The Light knight suddenly felt the powerful pull. “Ah, I’m being summoned. I have to return. I need to provide the ean update. I’ll be back as soon as I can.” And just like that, his body fell to the ground like a ragdoll, seeming lifeless.
“What the - ?” Cherise cried. “He okay?”
“He’ll be fine. He’s … sleeping,” Lydia said, swallowing another glass of wine in one gulp.
CHAPTER 12
“Elders, there is so much to report,” the Light knight said. Instead of one of each, all of them were there.
“If he doesn’t return, I fear we’ll have a bigger problem on our hands,” a Light elder said, referring to the darkened criminal.
“I doubt he’ll return. An innocent human saw him.”
“We know. We know instantly when the Bylaws have been broken. We’re hoping he’ll at least be honorable enough to return,” a Dark elder said. “We’re lenient the first time a soul returns to that world, not knowing the amount of restrictions there are, but if he doesn’t come when summoned, we’ll have no choice but send more forces into the human world to find him, and that is something we really don’t want to do. Did you find her?”
“Yes, elders.”
“Then why have you not brought her here?” the grey-eyed Dark elder said sharply.
“I was in the midst of speaking with her when I was summoned, while also trying to calm the innocent.”
“Did you rid of the innocent memory of what she was exposed to?” the Light elder with the indigo eyes inquired.
“Again, I was in the middle of those things when summoned. Elders, I am happy to report that she did not return intentionally. She has no memories. She goes by a new name and does not have any memories of being Aliyah. She did not purposely breach the ruling from her last Ceremony trial here, and did not purposely come here. She is clueless to her history, and I can honestly say that I don’t see her as being a threat to our world.
“I’m trying to work out the particulars, but I do believe she keeps returning here on a sub-conscious, unknowing level because she left something here that she is trying to retrieve. Once retrieved, she will have no reason to return here, not on a conscious or a sub-conscious level.”
“What is it you think she is trying to retrieve?” the orange-eyed Dark elder asked.
The Light knight hesitated, then, believing in the elders whom worked directly for the High master, he said, “A child.”
“A human or a non-human child?” a Light elder asked.
“A human.”
“Which child?” the grey-eyed Dark elder asked.
And that’s as far as the Light knight could trust after hearing the tinge of menace in the Dark elder’s tone, in the absence of being in the High master’s court, so he lied, “I don’t know yet.”
“Is it the boy-human who may or may not have let her in that she came to be imprisoned in the Darkness with, of which she escaped?” the same one inquired.
“Would she have left him here, imprisoned in the Darkness, if he was the one she was looking for?” he said lightly.

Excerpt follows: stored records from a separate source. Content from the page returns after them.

(** * GalSim: additive composite profiles (SBAdd) and Spergel profiles (SBSpergel)

    A shallow embedding of [src/SBAdd.cpp], of the Spergel implementation
    file, of [include/galsim/SBSpergelImpl.h] and of the inline accessors
    of [include/galsim/SBDeltaFunctionImpl.h], with the properties of
    the specification stated over it, and further properties of the code
    after them.

    Conventions of the embedding.
    - A C++ [double] is a real number: rounding is idealised away, and the
      one place where the code stores [INFINITY] in a [double]
      ([SpergelInfo::_xnorm0]) has the type [double_inf]; a product with
      it has the type [double_ext].  Where a property would depend on
      the rounding, it is stated by the expression the code evaluates,
      operation for operation, and the module [Binary64] has the
      computation on binary64 numbers.
    - A C++ [int] is an integer of [Z]; photon counts never come near the
      limits of a 32-bit [int].
    - A call that may throw, or whose behaviour C++ leaves undefined,
      returns an [outcome].
    - [mutable] members and the shared random generator are threaded
      explicitly as state.
    - Classes and functions of GalSim that are used by, but not part of,
      the embedded files (the profiles other than [SBAdd], [PhotonArray],
      [BinomialDeviate], [Solve], the cache, the Bessel and Gamma
      functions) are fields of the type classes below, or are modelled
      from the specification where this is said.

    The model comes first, then the vocabulary of the specification and
    sample data, then the properties. *)

From Stdlib Require Import Reals Lra Lia ZArith List Bool String.
From Stdlib Require Floats.
Import ListNotations.

Local Open Scope R_scope.

(** ** Common types *)

(** [double]: the real numbers. *)
Abbreviation double := R (only parsing).

(** A [double] that may hold the C macro [INFINITY]. *)
Inductive double_inf : Type :=
| Finite (v : double)
| INFINITY.

Definition isfinite (d : double_inf) : bool :=
  match d with
  | Finite _ => true
  | INFINITY => false
  end.

(** The comparisons of C++ on [double], as booleans. *)
Definition d_le (a b : double) : bool := if Rle_dec a b then true else false.
Definition d_lt (a b : double) : bool := if Rlt_dec a b then true else false.
Definition d_gt (a b : double) : bool := if Rgt_dec a b then true else false.
Definition d_eq (a b : double) : bool := if Req_dec_T a b then true else false.

(** [Position<double>]. *)
Record Position : Type := mkPosition { pos_x : double; pos_y : double }.

(** The fields of [GSParams] read by the embedded code. *)
Record GSParams : Type := mkGSParams {
  folding_threshold : double;
  stepk_minimum_hlr : double;
  maxk_threshold : double;
  shoot_accuracy : double
}.

(** [GSParamsPtr] is a shared pointer that may be null. *)
Definition GSParamsPtr : Type := option GSParams.

(** Exceptions thrown by the embedded code. *)
Inductive exception : Type :=
| SBError (what : string).

(** Result of a call: a value, a thrown exception, or undefined behaviour. *)
Inductive outcome (A : Type) : Type :=
| Ok (a : A)
| Throw (e : exception)
| Undefined.

Arguments Ok {A} a.
Arguments Throw {A} e.
Arguments Undefined {A}.

Definition bind {A B : Type} (m : outcome A) (k : A -> outcome B) : outcome B :=
  match m with
  | Ok a => k a
  | Throw e => Throw e
  | Undefined => Undefined
  end.

Declare Scope outcome_scope.
Delimit Scope outcome_scope with outcome.
Notation "x <- m ;; k" := (bind m (fun x => k))
  (at level 61, m at next level, right associativity) : outcome_scope.

Definition throws {A : Type} (m : outcome A) : Prop :=
  exists e, m = Throw e.

(** ** Profiles *)

(** The private implementation of an additive composite, [SBAdd::SBAddImpl],
    over the type [P] of the profiles it holds. *)
Record SBAddImpl_ (P : Type) : Type := mkSBAddImpl {
  gsparams : GSParamsPtr;
  _plist : list P;
  _sumflux : double;
  _sumfx : double;
  _sumfy : double;
  _maxMaxK : double;
  _minStepK : double;
  _allAxisymmetric : bool;
  _allAnalyticX : bool;
  _allAnalyticK : bool;
  _anyHardEdges : bool
}.

Arguments mkSBAddImpl {P}.
Arguments gsparams {P}.
Arguments _plist {P}.
Arguments _sumflux {P}.
Arguments _sumfx {P}.
Arguments _sumfy {P}.
Arguments _maxMaxK {P}.
Arguments _minStepK {P}.
Arguments _allAxisymmetric {P}.
Arguments _allAnalyticX {P}.
Arguments _allAnalyticK {P}.
Arguments _anyHardEdges {P}.

(** An implementation class other than [SBAddImpl] (the [dynamic_cast] of
    [SBAddImpl::add] fails on it), given by what its virtual accessors return. *)
Record OtherImpl : Type := mkOtherImpl {
  o_gsparams : GSParamsPtr;
  o_getFlux : double;
  o_centroid : Position;
  o_maxK : double;
  o_stepK : double;
  o_isAxisymmetric : bool;
  o_hasHardEdges : bool;
  o_isAnalyticX : bool;
  o_isAnalyticK : bool;
  o_getPositiveFlux : double;
  o_getNegativeFlux : double
}.

(** [SBProfile]: a handle on an implementation, which is an [SBAddImpl] or
    some other class. *)
#[warnings="-register-all"]
Inductive SBProfile : Type :=
| Other (impl : OtherImpl)
| Add (impl : SBAddImpl_ SBProfile).

Definition SBAddImpl : Type := SBAddImpl_ SBProfile.

(** [dynamic_cast<const SBAddImpl*>(GetImpl(rhs))]. *)
Definition as_SBAddImpl (rhs : SBProfile) : option SBAddImpl :=
  match rhs with
  | Add sba => Some sba
  | Other _ => None
  end.

Definition is_SBAdd (p : SBProfile) : bool :=
  match as_SBAddImpl p with
  | Some _ => true
  | None => false
  end.

(** [GetImpl(p)->gsparams]. *)
Definition SBProfile_gsparams (p : SBProfile) : GSParamsPtr :=
  match p with
  | Other o => o_gsparams o
  | Add sba => gsparams sba
  end.

(** *** Accessors of [SBAddImpl]

    Modelled from the spec: the header SBAddImpl.h, which defines the
    accessors of [SBAddImpl] inline, is not among the sources.  They hand
    out the reduced members; the centroid is the pair of flux-weighted
    sums divided by the total flux. *)
Definition SBAddImpl_getFlux (sba : SBAddImpl) : double := _sumflux sba.

Definition SBAddImpl_centroid (sba : SBAddImpl) : Position :=
  mkPosition (_sumfx sba / _sumflux sba) (_sumfy sba / _sumflux sba).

“I told you, Light elder, I did not feel comfortable with the boy’s release. I ask, once again, that we retrieve him and return him to the Darkness until all this has been sorted out.”
“The Light knight’s right, Dark elder. If that had been the child she was looking for, she would not have left him. She would have awaited the Ceremony trial and asked that the child be returned with her. Light knight, you have done well so far in your duty to the High master. The only thing you’ve left to do, now that you’ve found her, is ease the innocent’s memory of what she saw, and return Aliyah to us for a Ceremony trial before the High master. If there is a child she is looking for, and her intentions are, in fact, pure and innocent, she can argue her case at that time for the High master’s ruling.”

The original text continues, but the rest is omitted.